Как, мистер, ваше отсутствие заметно!
Нынешние властители,
Ваши заместители,
Скажу – между нами! – с первой строки
Так-кие удивительные… дураки,
Что переписываться с ними нет охоты.
Как жаль, что вы без работы,
Какие б я вам закатывал ноты!
Каждый ваш шаг был объясним.
А Керзон… Поговорите с ним!
Куда он гнет, неизвестно?
Я признаю борьбу, ведущуюся честно,
То есть когда убийцы и грабители
Не притворяются монахами из святой обители,
Не придумывают придирок несущественных,
А без всяких глаголов божественных
Берут вас за глотку и очищают карман:
«Подавай мне Мурман!!»
Хоть о прошлом вспоминать неудобно –
Вы, мистер, поступали бесподобно:
Наскочили, ожглись и на попятный.
Повели с нами разговор приятный,
А у Керзона иные подходы:
Заводит он спор про «территориальные воды».
Мы, изволите ли видеть,
Умудрились безводных англичан обидеть, –
У них ни морей, ни океанов, как известно,
Им у наших берегов тереться лестно,
Им мурманская рыбка не дает покою,
А мы им этой рыбки не даем!
Нет, Ллойд-Джордж не осрамился бы политикой такою,
Если б знал, что в силах нас съесть живьем!

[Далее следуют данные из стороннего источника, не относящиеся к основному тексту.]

Lemma merge_parts_Ok_inv env req w resp w' :
  merge_parts env req w = (Ok resp, w') ->
  exists evs, trace w' = evs ++ [Wrote (merge_output_path env req)].
Proof.
  unfold merge_parts. intros H.
  apply bind_Ok_inv in H as (combined & w1 & _ & H).
  apply bind_Ok_inv in H as (glb & w2 & _ & H).
  apply bind_Ok_inv in H as (u & w3 & Hw & H). apply write_file_Ok_inv in Hw as [Ht _].
  apply bind_Ok_inv in H as (s1 & w4 & H4 & H). apply getsize_inv in H4 as ->.
  apply bind_Ok_inv in H as (s2 & w5 & H5 & H). apply getsize_inv in H5 as ->.
  injection H as <- <-. by exists (trace w2).
Qed.

(** C4, as stated, fails: [/merge] names its output after the
    [output_name] of the request, "merged_bot" unless the caller says
    otherwise.  Two different requests, served one after the other, both
    finish by writing the same path. *)
Lemma merge_outputs_collide :
  let first := merge_parts env_ok merge_req_generated world_loaded in
  let second := merge_parts env_ok merge_req_twice first.2 in
  merge_req_generated <> merge_req_twice
  /\ is_ok first.1 = true
  /\ is_ok second.1 = true
  /\ last (trace first.2)
     = Some (Wrote "/srv/battle-bots/public/parts/generated/merged_bot.glb")
  /\ last (trace second.2)
     = Some (Wrote "/srv/battle-bots/public/parts/generated/merged_bot.glb").
Proof.
  split; [intros [=] |].
  split; [| split; [| split]]; vm_compute; reflexivity.
Qed.

(** C4 (amended): the file a [/generate] writes into the output directory
    is gen_<t>.glb and the file a [/search-image] writes there is
    ref_<t>.png, where <t> is the first eight hex digits of a uuid drawn
    during that request; two such paths coincide only for the same kind
    and the same eight digits.  The file a [/merge] writes is
    <output_name>.glb, named by the caller. *)
Theorem token_named_outputs env :
  (forall req w resp w',
     generate_3d env req w = (Ok resp, w') ->
     exists hex, resp !! "part_id" = Some (VStr ("gen_" +:+ str_take 8 hex)) /\
                 drew_and_wrote w' hex (token_path env GeneratedMesh hex))
  /\ (forall req w resp w' id,
        search_image env req w = (Ok resp, w') ->
        resp !! "image_id" = Some id ->
        exists hex, id = VStr ("ref_" +:+ str_take 8 hex) /\
                    drew_and_wrote w' hex (token_path env ReferenceImage hex))
  /\ (forall k1 k2 hex1 hex2,
        token_path env k1 hex1 = token_path env k2 hex2 ->
        k1 = k2 /\ str_take 8 hex1 = str_take 8 hex2)
  /\ (forall req w resp w',
        merge_parts env req w = (Ok resp, w') ->
        exists evs,
          trace w' = evs ++ [Wrote (OUTPUT_DIR env // (output_name req +:+ ".glb"))]).
Proof.
  split; [| split; [| split]].
  - intros req w resp w' Hgen.
    apply generate_3d_Ok_inv in Hgen
      as (pipe & rmbg & w0 & start & orig & w1 & mesh & w2 & finish & part_id
          & _ & _ & Hsave & Hid & _).
    apply save_glb_drew_and_wrote in Hsave as (hex & -> & Hdw).
    by exists hex.
  - intros req w resp w' id Hs Hid.
    destruct (search_image_Ok_inv env req w resp w' id Hs Hid)
      as (image & w1 & img_id & Hsave & ->).
    apply save_png_drew_and_wrote in Hsave as (hex & -> & Hdw).
    by exists hex.
  - apply token_path_inj.
  - intros req w resp w' Hm. by apply merge_parts_Ok_inv in Hm.
Qed.
(** * The NodeNumber scoring plugin (simulator/pkg/nodenumber/plugin.go)

    A shallow embedding of the scoring pipeline of the plugin: the
    PreScore stage that extracts the digit suffix of a pod name, the
    telemetry fetch [GetData], the location lookups [GetLocationData] and
    [GetLocationBatteryCharge], the blending formula of [Score] and the
    constructor [New].

    Conventions of the embedding:
    - a Go [string] is a sequence of bytes: [String.string];
    - a Go [float64] is an IEEE 754 binary64 value: [spec_float] with
      precision 53 and maximal exponent 1024, every operation rounding to
      nearest even as the Go specification requires;
    - a Go [int] or [int64] is a [Z];
    - a run-time panic is an explicit outcome of the [exec] type;
    - the functions of other packages that the plugin calls
      ([math.Pow], [json.Unmarshal], the conversion of an unrepresentable
      float to an integer) are the fields of the class [Externals];
    - the answer of the network to the one GET request of [GetData] is an
      explicit argument, [http_outcome]. *)

From Stdlib Require Import ZArith Ascii String Floats.SpecFloat.
From stdpp Require Import gmap strings list fin_maps.

Local Open Scope Z_scope.

(** ** Go run-time outcomes *)

Inductive panic : Type :=
  | IndexOutOfRange (index len : Z)
  | SliceBoundsOutOfRange (low len : Z).

Inductive exec (A : Type) : Type :=
  | Done (a : A)
  | Panic (p : panic).

Arguments Done {A} a.
Arguments Panic {A} p.

#[global] Instance exec_ret : MRet exec := fun A a => Done a.

#[global] Instance exec_bind : MBind exec := fun A B k x =>
  match x with
  | Done a => k a
  | Panic p => Panic p
  end.

Definition panics {A : Type} (x : exec A) : Prop :=
  match x with
  | Done _ => False
  | Panic _ => True
  end.

(** The value of the Go interface type [error]; [None] is [nil]. *)
Inductive error_value : Type :=
  | TransportFailure (msg : string)
  | BodyReadFailure (msg : string)
  | DecodeFailure (msg : string).

Definition error := option error_value.

(** [*framework.Status]: the [nil] status means success. *)
Inductive Status : Type :=
  | StatusNil
  | StatusError (reason : string).
Lemma C_steady_console (b : C.Build) (ops : list (Op (option string))) :
  C.DEBUG b = true -> forallb steady ops = true ->
  forall (st : C.State) (w : World),
    let r := C_run b ops (st, w) in
    let calls := passed (C.currentLevel st) ops in
    C.logFile (fst r) = C.logFile st /\
    w_stdout (snd r) = w_stdout w +:+ stdout_of calls /\
    w_stderr (snd r) = w_stderr w +:+ stderr_of calls.
Proof.
  intros Hb. induction ops as [|op ops IH]; intros Hs st w; cbv zeta.
  - cbn. now rewrite !append_nil_r.
  - cbn [forallb] in Hs. apply andb_true_iff in Hs as (Hop & Hs).
    specialize (IH Hs). cbv zeta in IH.
    cbn [C_run fold_left]. fold (C_run b ops (C_step b op (st, w))).
    destruct op as [p| |l| |now l m f n g]; try discriminate Hop;
      cbn [C_step fst snd passed].
    + apply (IH {| C.logFile := C.logFile st; C.currentLevel := l;
                   C.mutexInitialized := C.mutexInitialized st |}
               (emit (LevelWrite l) w)).
    + apply (IH st (emit LevelRead w)).
    + destruct (l <? C.currentLevel st) eqn:El.
      * apply Z.ltb_lt in El. rewrite C_Log_skipped, Hb by assumption.
        apply (IH st (emit LevelRead w)).
      * apply Z.ltb_ge in El. rewrite C_Log_effect by assumption.
        set (c := {| c_now := now; c_level := l; c_message := m; c_file := f;
                     c_line := n; c_func := g |}).
        match goal with
        | |- context [C_run b ops (st, ?w1)] =>
            destruct (IH st w1) as (H1 & H2 & H3)
        end.
        destruct (console_after_record (w_sync w ++ C_log_sync b)
                    (C.logFile st) (file_record c) c w) as (Ho & He).
        cbv zeta in Ho, He. unfold file_record, console_record in Ho, He.
        cbn [c c_now c_level c_message c_file c_line c_func] in Ho, He.
        split; [exact H1|].
        rewrite H2, H3, Ho, He.
        rewrite (stdout_of_cons c (passed (C.currentLevel st) ops)).
        rewrite (stderr_of_cons c (passed (C.currentLevel st) ops)).
        now rewrite !append_assoc.
Qed.

Lemma file_of_cons (c : Call) (calls : list Call) :
  file_of (c :: calls) = file_record c +:+ file_of calls.
Proof. reflexivity. Qed.
(** C3 as amended, at work. *)
Lemma failing_step_raises_its_cause_witness :
  trace (main unit offline tt) =
    [Ev SyncPlaywrightEnter (Returned 0); Ev (Launch true) (Returned 0);
     Ev (NewPage 1280 800) (Returned 0)]
    ++ Ev (Goto "http://localhost:1420") (Raised connection_refused)
    :: [Ev SyncPlaywrightExit (Returned 0)] /\
  script_step (Goto "http://localhost:1420") = true /\
  Forall (fun e => returned e = true) [Ev SyncPlaywrightExit (Returned 0)] /\
  res (main unit offline tt) = Err connection_refused.
Proof.
  assert (Hpost : Forall (fun e => returned e = true)
                    [Ev SyncPlaywrightExit (Returned 0)])
    by (repeat constructor).
  split; [vm_compute; reflexivity|]. split; [reflexivity|].
  split; [exact Hpost|].
  apply (failing_step_raises_its_cause unit offline tt
           [Ev SyncPlaywrightEnter (Returned 0); Ev (Launch true) (Returned 0);
            Ev (NewPage 1280 800) (Returned 0)]
           (Goto "http://localhost:1420") connection_refused
           [Ev SyncPlaywrightExit (Returned 0)]);
    [vm_compute; reflexivity | reflexivity | exact Hpost].
Defined.

(** C4 at work: every locator matches once. *)
Lemma six_adds_before_second_capture_witness :
  trace (main unit (uniform_page 1) tt) =
    firstn 45 (trace (main unit (uniform_page 1) tt))
    ++ Ev (Screenshot "docs/images/02_list_view_with_tasks.png") (Returned 0)
    :: skipn 46 (trace (main unit (uniform_page 1) tt)) /\
  (forall n,
      In (Ev (Count add_button) (Returned n))
         (firstn 45 (trace (main unit (uniform_page 1) tt))) -> 0 < n) /\
  interactions (firstn 45 (trace (main unit (uniform_page 1) tt))) = six_add_tasks /\
  length (filter (fun c => match c with Click _ => true | _ => false end)
            (interactions (firstn 45 (trace (main unit (uniform_page 1) tt))))) = 6.
Proof.
  assert (Hpos : forall n,
             In (Ev (Count add_button) (Returned n))
                (firstn 45 (trace (main unit (uniform_page 1) tt))) -> 0 < n).
  { intros [|n] H; [exfalso | apply Nat.lt_0_succ].
    assert (F : forallb (fun e => negb (add_attempt_missed e))
                  (firstn 45 (trace (main unit (uniform_page 1) tt))) = true)
      by (vm_compute; reflexivity).
    rewrite forallb_forall in F. specialize (F _ H).
    vm_compute in F. discriminate. }
  split; [vm_compute; reflexivity|]. split; [exact Hpos|].
  apply (six_adds_before_second_capture unit (uniform_page 1) tt
           (firstn 45 (trace (main unit (uniform_page 1) tt))) (Returned 0)
           (skipn 46 (trace (main unit (uniform_page 1) tt))));
    [vm_compute; reflexivity | exact Hpos].
Defined.

(** C5 at work: nothing matches, the hierarchy capture is taken. *)
Lemma missing_subtask_button_still_captures_witness :
  trace (main unit (uniform_page 0) tt) =
    firstn 16 (trace (main unit (uniform_page 0) tt))
    ++ Ev (Count subtask_buttons) (Returned 0)
    :: skipn 17 (trace (main unit (uniform_page 0) tt)) /\
  exists r0 post1,
    skipn 17 (trace (main unit (uniform_page 0) tt)) =
      Ev (Print "Taking screenshot: 03_list_view_hierarchy.png") r0 :: post1 /\
    forall v, r0 = Returned v ->
      exists r post',
        post1 = Ev (Screenshot "docs/images/03_list_view_hierarchy.png") r :: post'.
Proof.
  split; [vm_compute; reflexivity|].
  apply (missing_subtask_button_still_captures unit (uniform_page 0) tt
           (firstn 16 (trace (main unit (uniform_page 0) tt)))).
  vm_compute; reflexivity.
Defined.

(** C6 at work: the first click of a run in which every locator matches. *)
Lemma first_capture_before_interaction_witness :
  trace (main unit (uniform_page 1) tt) =
    firstn 9 (trace (main unit (uniform_page 1) tt))
    ++ Ev (Click add_button) (Returned 0)
    :: skipn 10 (trace (main unit (uniform_page 1) tt)) /\
  interaction (Click add_button) = true /\
  exists v,
    In (Ev (Screenshot "docs/images/01_empty_list_view.png") (Returned v))
       (firstn 9 (trace (main unit (uniform_page 1) tt))).
Proof.
  split; [vm_compute; reflexivity|]. split; [reflexivity|].
  apply (first_capture_before_interaction unit (uniform_page 1) tt
           (firstn 9 (trace (main unit (uniform_page 1) tt)))
           (Click add_button) (Returned 0)
           (skipn 10 (trace (main unit (uniform_page 1) tt))));
    [vm_compute; reflexivity | reflexivity].
Defined.

(** C7 at work: a run that returns. *)
Lemma complete_run_takes_nine_witness :
  res (main unit (uniform_page 1) tt) = Ok tt /\
  screenshots (trace (main unit (uniform_page 1) tt)) =
    map image_path artifact_names /\
  length (screenshots (trace (main unit (uniform_page 1) tt))) = 9.
Proof.
  split; [vm_compute; reflexivity|].
  apply (complete_run_takes_nine unit (uniform_page 1) tt).
  vm_compute; reflexivity.
Defined.
(** X10.  A successful executeDeduction before the plan's end date, for an
    owner with enough balance and allowance, adds exactly dailyAmount to the
    plan's accumulatedBalance and principalDeposited and to totalPrincipal,
    counts one more successful deduction, stamps lastDeductionDate with the
    block time, and leaves the missed counter and every other plan as they
    were.  With no yield protocol configured, exactly dailyAmount moves from
    the owner's token balance to the contract's, and a finite allowance
    shrinks by dailyAmount. *)
Theorem X10_deduction_collects_dailyAmount id w w' :
  executeDeduction id w = Ok w' ->
  let plan := plan_at (store w) id in
  let plan' := plan_at (store w') id in
  timestamp w < endDate plan ->
  dailyAmount plan <= balanceOf (usdc w) (owner plan) ->
  dailyAmount plan <= allowance (usdc w) (owner plan) (this w) ->
  accumulatedBalance plan' = accumulatedBalance plan + dailyAmount plan
  /\ principalDeposited plan' = principalDeposited plan + dailyAmount plan
  /\ successfulDeductions plan' = successfulDeductions plan + 1
  /\ lastDeductionDate plan' = timestamp w
  /\ missedDeductions plan' = missedDeductions plan
  /\ yieldEarned plan' = yieldEarned plan
  /\ totalPrincipal (store w') = totalPrincipal (store w) + dailyAmount plan
  /\ (forall other, other <> id ->
        plans (store w') !! other = plans (store w) !! other)
  /\ (yieldProtocol (store w) = 0 -> owner plan <> this w ->
      balanceOf (usdc w') (owner plan)
      = balanceOf (usdc w) (owner plan) - dailyAmount plan
      /\ balanceOf (usdc w') (this w)
         = balanceOf (usdc w) (this w) + dailyAmount plan
      /\ allowance (usdc w') (owner plan) (this w)
         = (if allowance (usdc w) (owner plan) (this w) <? MAX_UINT256
            then allowance (usdc w) (owner plan) (this w) - dailyAmount plan
            else allowance (usdc w) (owner plan) (this w))).
Proof.
  intros H0 plan plan'. subst plan plan'. intros Hearly Hbal Hall.
  unfold executeDeduction in H0.
  crunch H0; injection H0 as <-; arith_facts; check_facts; try lia;
    try (match goal with
         | Hb : _ || _ = true |- _ =>
             apply orb_true_iff in Hb as [Hb|Hb]; bool_facts; lia
         end);
    cbn; yield_frames; unfold plan_at; cbn; rewrite ?lookup_insert_eq; cbn;
    fold (plan_at (store w) id).
  all: split_and!; try reflexivity;
    try (intros other Ho; rewrite lookup_insert_ne by congruence;
         reflexivity).
  all: try (intros Hz; match goal with
                       | Hn : yieldProtocol _ <> 0 |- _ =>
                           contradiction
                       end).
  all: intros _ Hne;
    match goal with
    | Ht : erc20_transferFrom _ _ _ _ _ = Ok _ |- _ =>
        apply erc20_transferFrom_effects in Ht as (_ & _ & Hmove & Ha);
        destruct (Hmove (not_eq_sym Hne)) as [Hto Hfrom]
    end;
    split_and!; assumption.
Qed.
Inductive Result (A : Type) :=
| Returned (a : A)
| Raised (e : Exn)
| OutOfFuel.
Arguments Returned {A} a.
Arguments Raised {A} e.
Arguments OutOfFuel {A}.

Definition M (A : Type) : Type := State -> Result A * State.

Definition ret {A} (a : A) : M A := fun s => (Returned a, s).
Definition raise {A} (e : Exn) : M A := fun s => (Raised e, s).
Definition bind {A B} (m : M A) (k : A -> M B) : M B :=
  fun s =>
    match m s with
    | (Returned a, s') => k a s'
    | (Raised e, s') => (Raised e, s')
    | (OutOfFuel, s') => (OutOfFuel, s')
    end.

(** [try: m  except Exception as e: h e] *)
Definition try_except {A} (m : M A) (h : Exn -> M A) : M A :=
  fun s =>
    match m s with
    | (Raised e, s') => h e s'
    | r => r
    end.

Definition get : M State := fun s => (Returned s, s).
Definition modify (f : State -> State) : M unit := fun s => (Returned tt, f s).

Notation "'let*' x ':=' m 'in' k" := (bind m (fun x => k))
  (at level 10, x name, m at level 100, k at level 200).
Notation "m '>>' k" := (bind m (fun _ => k))
  (at level 80, right associativity).

(** The updates of one component of the state. *)
Definition record_sleep (d : Z) (s : State) : State :=
  {| files := files s; slept := slept s ++ [d]; invoked := invoked s;
     opened := opened s; text_chunks := text_chunks s;
     successful_chunks := successful_chunks s |}.

Definition count_call (s : State) : State :=
  {| files := files s; slept := slept s; invoked := S (invoked s);
     opened := opened s; text_chunks := text_chunks s;
     successful_chunks := successful_chunks s |}.

Definition count_open (s : State) : State :=
  {| files := files s; slept := slept s; invoked := invoked s;
     opened := S (opened s); text_chunks := text_chunks s;
     successful_chunks := successful_chunks s |}.

Definition write_file (path : str) (content : DocumentResult) (s : State) : State :=
  {| files := <[path := content]> (files s); slept := slept s;
     invoked := invoked s; opened := opened s; text_chunks := text_chunks s;
     successful_chunks := successful_chunks s |}.

Definition set_chunks (l : list Chunk) (s : State) : State :=
  {| files := files s; slept := slept s; invoked := invoked s;
     opened := opened s; text_chunks := l;
     successful_chunks := successful_chunks s |}.

Definition set_successful (n : Z) (s : State) : State :=
  {| files := files s; slept := slept s; invoked := invoked s;
     opened := opened s; text_chunks := text_chunks s;
     successful_chunks := n |}.

(** [time.sleep(d)] *)
Definition sleep (d : Z) : M unit := modify (record_sleep d).

(** *** [extract_pdf] *)

(** The [for page_idx in range(len(doc))] loop inside the [try]: pages are
    appended until a read raises; the handler prints and the pages
    collected so far are returned. *)
Fixpoint read_pages (page_idx : Z) (page_reads : list PageRead) : list Page :=
  match page_reads with
  | [] => []
  | Text t :: rest =>
      {| page_text := Some t; page_number := Some (page_idx + 1) |}
        :: read_pages (page_idx + 1) rest
  | Unreadable _ :: _ => []
  end.

Definition extract_pdf (E : Env) (pdf_path : str) : list Page :=
  match fitz_open E pdf_path with
  | CannotOpen _ => []
  | Doc page_reads => read_pages 0 page_reads
  end.

(** *** [summarize_with_claude] *)

Definition prompt_of (chunk_text : str) : str :=
  lit "Below is a section from a stock report. Please provide a concise summary that captures the key financial information, metrics, and insights:"
  ++ [LF; LF] ++ chunk_text ++ [LF; LF] ++ lit "Summary:".

Definition call_endpoint (E : Env) (prompt : str) : M str :=
  fun s =>
    match invoke_model E (invoked s) prompt with
    | Completion summary_text => (Returned summary_text, count_call s)
    | Failure e => (Raised e, count_call s)
    end.

(** ["ThrottlingException" in str(e)] *)
Definition throttled (e : Exn) : bool :=
  contains (lit "ThrottlingException") (exn_str e).

(** The [for attempt in range(max_retries)] loop, [remaining] iterations
    from [attempt] on.  Falling off the end of the loop returns [None]. *)
Fixpoint retry_loop (E : Env) (prompt : str) (max_retries : Z)
    (remaining : nat) (attempt : Z) : M PyVal :=
  match remaining with
  | O => ret PyNone
  | S remaining' =>
      fun s =>
        match call_endpoint E prompt s with
        | (Raised e, s') =>
            if throttled e && (attempt <? max_retries - 1)
            then (let wait_time := 2 ^ (attempt + 2) in
                  sleep wait_time >>
                  retry_loop E prompt max_retries remaining' (attempt + 1)) s'
            else (Raised e, s')
        | (Returned summary_text, s') => (Returned (PyStr summary_text), s')
        | (OutOfFuel, s') => (OutOfFuel, s')
        end
  end.

Definition summarize_with_claude (E : Env) (chunk_text : str) (max_retries : Z)
    : M PyVal :=
  retry_loop E (prompt_of chunk_text) max_retries (Z.to_nat max_retries) 0.

(** *** [save_partial_results] *)

(** [result_data]: the dictionary whose ["chunks"] is the list
    [text_chunks] itself, so that it always shows the current chunks. *)
Definition result_data (pdf_path : str) (s : State) : DocumentResult :=
  {| source := pdf_path; chunks := text_chunks s |}.

(** Opens the file for writing and dumps the record into it.  A failure
    is a failure to open, which leaves the file as it was. *)
Definition save_partial_results (E : Env) (pdf_path output_filename : str) : M unit :=
  fun s =>
    match open_for_write E (opened s) output_filename with
    | Some e => (Raised e, count_open s)
    | None =>
        (Returned tt,
         write_file output_filename (result_data pdf_path s) (count_open s))
    end.

(** *** [process_stock_report] *)

(** [os.path.basename] (POSIX): what follows the last slash. *)
Definition basename (p : str) : str :=
  fold_left (fun acc c => if (c =? 47)%N then [] else acc ++ [c]) p [].

(** [s.replace(old, new)] for a non-empty [old]; [skip] counts the
    characters of a matched [old] still to be dropped. *)
Fixpoint replace_from (old new s : str) (skip : nat) : str :=
  match s with
  | [] => []
  | c :: s' =>
      match skip with
      | S k => replace_from old new s' k
      | O => if is_prefix old s
             then new ++ replace_from old new s' (length old - 1)
             else c :: replace_from old new s' O
      end
  end.

Definition replace (s old new : str) : str := replace_from old new s O.

(** [os.path.join(a, b)] (POSIX, two components). *)
Definition path_join (a b : str) : str :=
  if is_prefix [47%N] b then b
  else if negb (truthy a) || is_prefix [47%N] (rev a) then a ++ b
  else a ++ [47%N] ++ b.

Definition output_filename_of (pdf_path output_dir : str) : str :=
  path_join output_dir (replace (basename pdf_path) (lit ".pdf") (lit ".json")).

Definition set_summary (v : PyVal) (c : Chunk) : Chunk :=
  {| text := text c; metadata := metadata c; summary := Some v |}.

(** [chunk["summary"] = v] for the chunk at position [i] of [text_chunks]. *)
Definition assign_summary (i : nat) (v : PyVal) : M unit :=
  modify (fun s => set_chunks (alter (set_summary v) i (text_chunks s)) s).

(** [successful_chunks += 1] *)
Definition increment_successful : M unit :=
  modify (fun s => set_successful (successful_chunks s + 1) s).

(** [text_chunks = ...] and [successful_chunks = 0] before the loop. *)
Definition init_locals (l : list Chunk) : M unit :=
  modify (fun s => set_successful 0 (set_chunks l s)).

(** The body of [for i, chunk in enumerate(text_chunks)]. *)
Definition process_chunk (E : Env) (pdf_path output_filename : str) (i : nat)
    : M unit :=
  let* s0 := get in
  match text_chunks s0 !! i with
  | None => ret tt
  | Some chunk =>
      let text_content := text chunk in
      try_except
        (let* summary_value := summarize_with_claude E text_content 5 in
         assign_summary i summary_value >>
         increment_successful >>
         save_partial_results E pdf_path output_filename)
        (fun e => assign_summary i (PyStr (lit "Error: " ++ exn_str e))) >>
      if (Z.of_nat i <? Z.of_nat (length (text_chunks s0)) - 1)
      then sleep 5
      else ret tt
  end.

Fixpoint for_each (indices : list nat) (body : nat -> M unit) : M unit :=
  match indices with
  | [] => ret tt
  | i :: rest => body i >> for_each rest body
  end.

(** The [with open(output_filename, 'r')] block: the file is read back and
    only printed from.  The files of the model are result files, as
    [json.dump] writes them; on such a file the block does not fail, and
    without a file [open] raises.  What [json.load] and [.get] raise on a
    file of another kind at that path is not modelled. *)
Definition verify_output (output_filename : str) : M unit :=
  fun s =>
    match files s !! output_filename with
    | None =>
        (Raised {| exn_type := "FileNotFoundError";
                   exn_str := lit "[Errno 2] No such file or directory: '"
                              ++ output_filename ++ lit "'" |}, s)
    | Some _ => (Returned tt, s)
    end.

Он бы зыкнул: «А, совдепская каналия,
У тебя объявилась Курская аномалия,
А я должен в сторонке околачиваться?
Изволь со мной аномалией расплачиваться!»
И не приводил бы 1123 резона,
Будто Курск – нейтральная зона,
И что туда, ради небывалой приманки,
Англичане могут послать свои танки.
Танки… Добро бы,
Вы, мистер, не делали этой пробы,
Но ведь Курск уже был в ваших руках,
И всё ж вы остались в… в дураках.
СССР не пуганая ворона:
У нас нынче в чести слово «оборона»,
И если ваши преемники рискнут нас прижать
Или просто будут «пужать»,
Все равно нас не взять ни на какую «пушку» –
Отстоим мы свою советскую избушку!
Оградим свои «территориальные воды»,
Чтоб не лезли в них ваши пароходы,
Чтобы вы в наших водах рыбки не удили,
Чтоб наши берега не обезлюдели!
Переговорите об этом с Керзоном в одиночку.
На этом ставлю точку,
Не вгоню вас длинным письмом в доску.
Я же, кстати, в бессрочном отпуску.
Кровавые долги*
Памяти В. В. Воровского
Рать пролетарская знамена преклонила.
Семьей редеющей друзья стоят вокруг.
– Еще одна священная могила!
– Еще один неотомщенный друг!
Ну что же! Клятвой боевою
Мы честно подтвердим зарвавшимся врагам,
Что – не в пример иным долгам –
Долги кровавые мы возместим с лихвою!
У последней черты*
Антибольшевистский доклад меньшевика Абрамовича сконфузил даже социал-предателей.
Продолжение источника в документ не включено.